Binge productivity occurs when you have large chunks of downtime followed by binges of hyper-productivity (or even hyper-scheduling). The tasks I complete when this happens are often low energy ones. That’s because I’ll fall into the habit of quantifying my tasks rather than qualifying my tasks, so the tasks that actually mean more on a grander scale don’t get touched while smaller tasks that can be done quickly and with less toll on me are completed. I wind up lulling myself into a sense of being productive when all I’m really accomplishing is “doing” productive. And that’s not good for the long haul.
So how do I get out of this trap?
Honestly, it took me a while to figure out the best way to escape. But when my scheduled time to complete my weekly review came up, that’s when it hit me. By reviewing what I’d done (and, more importantly, not done) over the past week it became clear to me that I’d been caught in the web of binge productivity once more. The review process help me conduct a mild reset and spread things out in a way where quality and quantity meshed in a beneficial way. I actually added some of my heavier lifting items to my light lifting days — but only after my wife and kids were in bed. I kept my Saturday as task-free as possible, meaning I could steer clear of my task manager until the next day if I so chose. 1
(If the review process doesn’t work on its own, you may have to complete an entire assessment of your priorities, projects, and workflow. I did that recently, and it was also helpful.)
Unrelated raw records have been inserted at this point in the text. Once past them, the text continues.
(* ===== verification/Fleet.v ===== *)
(** * The fleet: every process of the deployment, goroutine by goroutine

    API replicas, worker processes with the goroutines of [PoolRun], the leader with the
    sweeps of service.go, and one Postgres between them, as one executable machine.
    Processes start and die at any point; a worker's process may die with deliveries on
    the wire.  [fexec] is one step of one goroutine of one process; [Delivery.dstep] is
    the machine it refines, so its invariant holds here. *)
From stdpp Require Import options.
From S2P Require Import Prelude GoStrings GoDuration GoFloat Apperr ConfigBase ConfigSections.
From S2P Require Import Task Outbox OutboxProps JobStore JobFacts JobProps Backoff Pool PoolProps Http Webhook.
From S2P Require Import PoolRun PoolRunProps Delivery.
From S2P Require UuidInstance Backends PgRepo TaskService ConfigProps.
Open Scope Z_scope.

Section fleet.
Context `{GoText, FloatConv, UuidPkg} `{!EventJson, !Guard}.
(** What all processes are configured with. *)
Context (cfg : Queue) (url : string).

(** [f_events], [f_log] and [f_gone] are read by no step: what was committed, what was
    sent with what the sender made of the answer, and the rows purged. *)
Record fstate : Type := mkF {
  f_used : gset uuid;
  f_world : world;
  f_events : list Outbox.Event;
  f_log : request_log;
  f_gone : gmap Z Row;
  f_pools : gmap string rstate;
}.

Definition f_jobs (s : fstate) : table := pg_jobs (w_db (f_world s)).
Definition f_tasks (s : fstate) : gmap uuid Task := pg_tasks (w_db (f_world s)).
Definition f_history (s : fstate) : gmap Z Row := rows (f_jobs s) ∪ f_gone s.

Definition put_jobs (t : table) (pools : gmap string rstate) (new : request_log) (s : fstate) : fstate :=
  mkF (f_used s) (with_jobs (λ _, t) (f_world s)) (f_events s) (new ++ f_log s)
    (f_gone s ∪ (rows (f_jobs s) ∖ rows t)) pools.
David Allen has extolled the practice of the weekly review in his work, and beyond what it can do for your long-term productivity, it can actually help you get out of a case of binge productivity. That said, if you don’t actually schedule a weekly review time for yourself then it may just be one of the things that you let slide for checking that one email or other bit of minutia that you’re trying to get past.
Photo credit: winjohn via SXC.HU
1 Before you can do this, however, you need to set yourself up in a way that gives you the awareness to know you can steer clear of it. I can’t stress that enough.